**GOAL OF THE EXERCISE**
For the records below, output each line exactly as it appears, from the first through the line with "fs_inv g s -> chain".

[Dataset entries]
-------
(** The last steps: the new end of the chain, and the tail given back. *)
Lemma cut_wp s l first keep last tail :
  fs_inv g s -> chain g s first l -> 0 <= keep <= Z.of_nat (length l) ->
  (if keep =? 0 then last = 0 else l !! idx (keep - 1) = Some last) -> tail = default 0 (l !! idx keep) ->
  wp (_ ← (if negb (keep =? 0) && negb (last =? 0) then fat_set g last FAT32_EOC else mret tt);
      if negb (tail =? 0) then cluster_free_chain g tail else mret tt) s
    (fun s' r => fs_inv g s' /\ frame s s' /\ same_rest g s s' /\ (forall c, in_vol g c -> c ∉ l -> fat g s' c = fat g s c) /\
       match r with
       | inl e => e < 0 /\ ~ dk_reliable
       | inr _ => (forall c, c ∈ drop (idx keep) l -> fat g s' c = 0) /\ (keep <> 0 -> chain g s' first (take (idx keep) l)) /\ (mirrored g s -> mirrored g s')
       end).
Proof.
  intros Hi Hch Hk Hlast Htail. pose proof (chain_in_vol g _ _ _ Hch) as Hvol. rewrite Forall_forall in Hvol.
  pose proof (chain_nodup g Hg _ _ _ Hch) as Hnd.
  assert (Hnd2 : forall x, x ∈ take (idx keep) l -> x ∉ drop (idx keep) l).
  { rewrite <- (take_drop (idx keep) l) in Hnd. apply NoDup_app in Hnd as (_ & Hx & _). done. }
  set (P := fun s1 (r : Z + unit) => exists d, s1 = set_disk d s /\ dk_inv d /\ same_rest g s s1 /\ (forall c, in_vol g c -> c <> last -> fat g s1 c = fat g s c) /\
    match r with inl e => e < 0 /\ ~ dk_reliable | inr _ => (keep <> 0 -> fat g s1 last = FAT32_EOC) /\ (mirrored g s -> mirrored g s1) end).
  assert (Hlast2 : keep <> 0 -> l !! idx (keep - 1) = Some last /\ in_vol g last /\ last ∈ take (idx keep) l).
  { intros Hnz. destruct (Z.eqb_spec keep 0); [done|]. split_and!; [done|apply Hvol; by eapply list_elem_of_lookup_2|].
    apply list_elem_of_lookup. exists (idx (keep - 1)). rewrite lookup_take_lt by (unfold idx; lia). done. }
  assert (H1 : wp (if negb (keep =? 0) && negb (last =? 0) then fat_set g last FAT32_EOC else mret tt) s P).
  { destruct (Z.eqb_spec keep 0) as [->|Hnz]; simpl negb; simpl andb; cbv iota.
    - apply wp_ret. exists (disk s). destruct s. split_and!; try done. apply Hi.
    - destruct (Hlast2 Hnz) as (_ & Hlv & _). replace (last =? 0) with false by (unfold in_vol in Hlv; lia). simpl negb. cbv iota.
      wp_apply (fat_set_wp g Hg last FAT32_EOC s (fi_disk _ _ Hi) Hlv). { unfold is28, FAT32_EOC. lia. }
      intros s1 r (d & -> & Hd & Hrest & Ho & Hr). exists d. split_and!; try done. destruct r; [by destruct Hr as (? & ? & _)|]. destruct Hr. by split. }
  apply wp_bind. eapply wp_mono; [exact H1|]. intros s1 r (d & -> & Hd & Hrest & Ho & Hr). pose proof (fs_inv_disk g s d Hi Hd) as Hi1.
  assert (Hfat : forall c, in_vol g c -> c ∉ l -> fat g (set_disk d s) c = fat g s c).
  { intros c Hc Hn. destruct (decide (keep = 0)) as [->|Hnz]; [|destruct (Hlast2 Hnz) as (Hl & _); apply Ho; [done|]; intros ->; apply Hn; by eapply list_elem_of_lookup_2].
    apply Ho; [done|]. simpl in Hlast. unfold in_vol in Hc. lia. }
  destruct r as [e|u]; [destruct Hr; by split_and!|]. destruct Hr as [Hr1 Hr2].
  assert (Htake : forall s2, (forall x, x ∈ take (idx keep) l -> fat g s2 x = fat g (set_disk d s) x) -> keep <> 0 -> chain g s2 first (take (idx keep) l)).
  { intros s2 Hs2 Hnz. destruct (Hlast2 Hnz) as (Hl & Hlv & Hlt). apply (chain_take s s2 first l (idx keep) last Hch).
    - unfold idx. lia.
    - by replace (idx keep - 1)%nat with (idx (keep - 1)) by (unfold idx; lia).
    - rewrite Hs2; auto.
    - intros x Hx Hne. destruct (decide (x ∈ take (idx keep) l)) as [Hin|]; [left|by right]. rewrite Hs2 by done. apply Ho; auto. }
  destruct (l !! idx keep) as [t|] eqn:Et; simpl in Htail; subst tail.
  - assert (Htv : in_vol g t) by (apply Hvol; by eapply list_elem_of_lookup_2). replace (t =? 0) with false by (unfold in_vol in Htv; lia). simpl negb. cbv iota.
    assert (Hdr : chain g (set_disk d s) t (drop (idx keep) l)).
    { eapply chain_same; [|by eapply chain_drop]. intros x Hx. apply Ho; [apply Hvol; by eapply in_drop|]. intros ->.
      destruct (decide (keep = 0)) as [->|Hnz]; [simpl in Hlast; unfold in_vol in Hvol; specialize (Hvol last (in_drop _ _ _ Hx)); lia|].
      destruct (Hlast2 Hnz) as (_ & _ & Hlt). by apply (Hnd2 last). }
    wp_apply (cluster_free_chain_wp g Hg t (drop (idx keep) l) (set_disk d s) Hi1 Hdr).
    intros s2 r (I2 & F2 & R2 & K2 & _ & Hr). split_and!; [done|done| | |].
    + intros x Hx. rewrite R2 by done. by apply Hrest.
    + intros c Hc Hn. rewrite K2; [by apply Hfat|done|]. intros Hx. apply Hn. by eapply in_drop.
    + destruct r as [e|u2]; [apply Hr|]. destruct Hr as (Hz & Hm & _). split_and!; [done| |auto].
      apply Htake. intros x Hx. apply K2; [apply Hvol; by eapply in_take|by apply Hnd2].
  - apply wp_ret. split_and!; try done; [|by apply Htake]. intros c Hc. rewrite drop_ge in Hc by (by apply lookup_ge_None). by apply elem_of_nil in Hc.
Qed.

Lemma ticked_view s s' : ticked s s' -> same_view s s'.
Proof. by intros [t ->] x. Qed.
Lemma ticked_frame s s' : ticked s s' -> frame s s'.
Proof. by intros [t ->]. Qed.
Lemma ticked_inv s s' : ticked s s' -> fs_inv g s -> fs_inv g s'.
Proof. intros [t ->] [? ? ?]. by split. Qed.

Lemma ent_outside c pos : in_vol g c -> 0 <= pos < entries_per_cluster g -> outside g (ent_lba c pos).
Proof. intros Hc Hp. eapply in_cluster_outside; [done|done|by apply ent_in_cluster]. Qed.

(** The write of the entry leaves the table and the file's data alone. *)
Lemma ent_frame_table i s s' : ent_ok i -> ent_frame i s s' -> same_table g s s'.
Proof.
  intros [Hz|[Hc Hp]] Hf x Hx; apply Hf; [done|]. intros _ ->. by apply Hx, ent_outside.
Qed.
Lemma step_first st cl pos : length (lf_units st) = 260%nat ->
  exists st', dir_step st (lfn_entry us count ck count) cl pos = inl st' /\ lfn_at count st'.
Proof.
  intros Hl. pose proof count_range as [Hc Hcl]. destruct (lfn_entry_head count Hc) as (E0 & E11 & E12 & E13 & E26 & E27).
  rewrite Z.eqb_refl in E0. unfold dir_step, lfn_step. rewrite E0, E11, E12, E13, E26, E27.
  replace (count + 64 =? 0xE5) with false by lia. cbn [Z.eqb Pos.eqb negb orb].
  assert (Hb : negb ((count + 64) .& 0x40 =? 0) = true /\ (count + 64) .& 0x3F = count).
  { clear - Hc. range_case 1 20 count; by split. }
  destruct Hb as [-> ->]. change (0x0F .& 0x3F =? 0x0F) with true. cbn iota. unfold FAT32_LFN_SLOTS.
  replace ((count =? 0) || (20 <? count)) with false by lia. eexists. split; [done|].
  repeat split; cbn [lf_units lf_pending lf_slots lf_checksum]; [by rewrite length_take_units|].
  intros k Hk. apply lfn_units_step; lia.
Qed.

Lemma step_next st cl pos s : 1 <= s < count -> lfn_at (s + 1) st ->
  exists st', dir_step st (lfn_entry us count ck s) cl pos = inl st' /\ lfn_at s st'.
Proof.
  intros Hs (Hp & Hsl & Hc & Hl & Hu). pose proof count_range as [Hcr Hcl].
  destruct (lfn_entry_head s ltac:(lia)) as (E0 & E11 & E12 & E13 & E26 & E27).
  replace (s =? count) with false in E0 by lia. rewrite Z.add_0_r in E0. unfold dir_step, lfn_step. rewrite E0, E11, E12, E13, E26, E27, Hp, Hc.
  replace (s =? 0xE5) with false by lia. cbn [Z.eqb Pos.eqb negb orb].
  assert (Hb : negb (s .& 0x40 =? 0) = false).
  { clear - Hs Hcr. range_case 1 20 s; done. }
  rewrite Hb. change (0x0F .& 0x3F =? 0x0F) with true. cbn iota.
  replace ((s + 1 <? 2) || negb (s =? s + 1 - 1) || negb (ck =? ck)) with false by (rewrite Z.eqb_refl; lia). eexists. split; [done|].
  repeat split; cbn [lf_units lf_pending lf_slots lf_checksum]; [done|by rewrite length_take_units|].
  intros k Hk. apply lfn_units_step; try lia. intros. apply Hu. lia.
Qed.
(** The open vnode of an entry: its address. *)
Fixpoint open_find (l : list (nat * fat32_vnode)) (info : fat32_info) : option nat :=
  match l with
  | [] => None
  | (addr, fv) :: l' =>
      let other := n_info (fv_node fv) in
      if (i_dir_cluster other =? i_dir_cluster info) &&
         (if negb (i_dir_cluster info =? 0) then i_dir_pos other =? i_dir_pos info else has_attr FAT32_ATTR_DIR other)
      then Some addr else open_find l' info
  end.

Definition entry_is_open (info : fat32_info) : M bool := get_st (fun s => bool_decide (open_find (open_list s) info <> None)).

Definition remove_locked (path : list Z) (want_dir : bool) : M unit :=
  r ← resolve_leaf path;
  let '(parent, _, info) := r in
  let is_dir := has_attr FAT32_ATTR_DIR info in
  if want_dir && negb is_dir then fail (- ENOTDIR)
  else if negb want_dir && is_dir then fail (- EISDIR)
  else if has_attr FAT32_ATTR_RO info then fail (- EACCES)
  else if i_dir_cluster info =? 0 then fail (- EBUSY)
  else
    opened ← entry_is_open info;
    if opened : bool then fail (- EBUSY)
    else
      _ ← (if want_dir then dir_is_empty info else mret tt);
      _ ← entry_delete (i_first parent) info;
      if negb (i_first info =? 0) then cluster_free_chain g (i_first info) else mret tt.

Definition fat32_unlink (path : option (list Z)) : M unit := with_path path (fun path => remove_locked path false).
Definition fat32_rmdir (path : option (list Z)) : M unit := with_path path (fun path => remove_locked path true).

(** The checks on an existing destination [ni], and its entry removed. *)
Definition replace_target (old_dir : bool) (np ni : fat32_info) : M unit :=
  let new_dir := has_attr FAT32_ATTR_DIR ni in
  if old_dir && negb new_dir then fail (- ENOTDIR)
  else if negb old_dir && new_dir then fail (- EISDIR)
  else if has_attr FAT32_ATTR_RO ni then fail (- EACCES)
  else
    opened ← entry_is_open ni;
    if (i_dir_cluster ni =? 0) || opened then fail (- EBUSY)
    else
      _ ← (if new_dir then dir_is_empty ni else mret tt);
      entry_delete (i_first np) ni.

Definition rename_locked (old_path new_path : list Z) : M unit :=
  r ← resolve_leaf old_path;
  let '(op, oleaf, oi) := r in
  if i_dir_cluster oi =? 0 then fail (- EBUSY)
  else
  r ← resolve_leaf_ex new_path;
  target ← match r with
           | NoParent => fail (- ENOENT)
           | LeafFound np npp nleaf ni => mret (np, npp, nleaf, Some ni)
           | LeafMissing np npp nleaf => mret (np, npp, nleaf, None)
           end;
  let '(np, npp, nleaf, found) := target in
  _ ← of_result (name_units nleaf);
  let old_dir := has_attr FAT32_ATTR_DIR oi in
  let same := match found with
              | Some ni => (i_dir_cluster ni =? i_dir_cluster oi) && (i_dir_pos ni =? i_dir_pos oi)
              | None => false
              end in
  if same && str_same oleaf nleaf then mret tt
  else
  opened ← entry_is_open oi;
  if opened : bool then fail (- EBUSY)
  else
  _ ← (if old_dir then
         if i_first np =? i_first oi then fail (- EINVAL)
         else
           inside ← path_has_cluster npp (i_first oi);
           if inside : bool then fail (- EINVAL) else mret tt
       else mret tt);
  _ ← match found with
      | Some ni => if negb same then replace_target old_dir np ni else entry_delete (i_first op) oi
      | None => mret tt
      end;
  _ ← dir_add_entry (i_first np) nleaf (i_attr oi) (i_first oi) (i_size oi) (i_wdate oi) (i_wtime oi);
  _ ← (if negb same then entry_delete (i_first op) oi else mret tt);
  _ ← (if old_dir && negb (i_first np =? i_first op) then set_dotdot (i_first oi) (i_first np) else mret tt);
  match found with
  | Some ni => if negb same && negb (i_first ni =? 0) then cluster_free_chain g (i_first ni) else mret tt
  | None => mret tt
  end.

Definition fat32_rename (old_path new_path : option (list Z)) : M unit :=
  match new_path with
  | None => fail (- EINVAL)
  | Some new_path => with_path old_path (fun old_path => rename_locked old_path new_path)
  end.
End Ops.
-------
**ANSWER SECTION**
(** The last steps: the new end of the chain, and the tail given back. *)
Lemma cut_wp s l first keep last tail :
  fs_inv g s -> chain g s first l -> 0 <= keep <= Z.of_nat (length l) ->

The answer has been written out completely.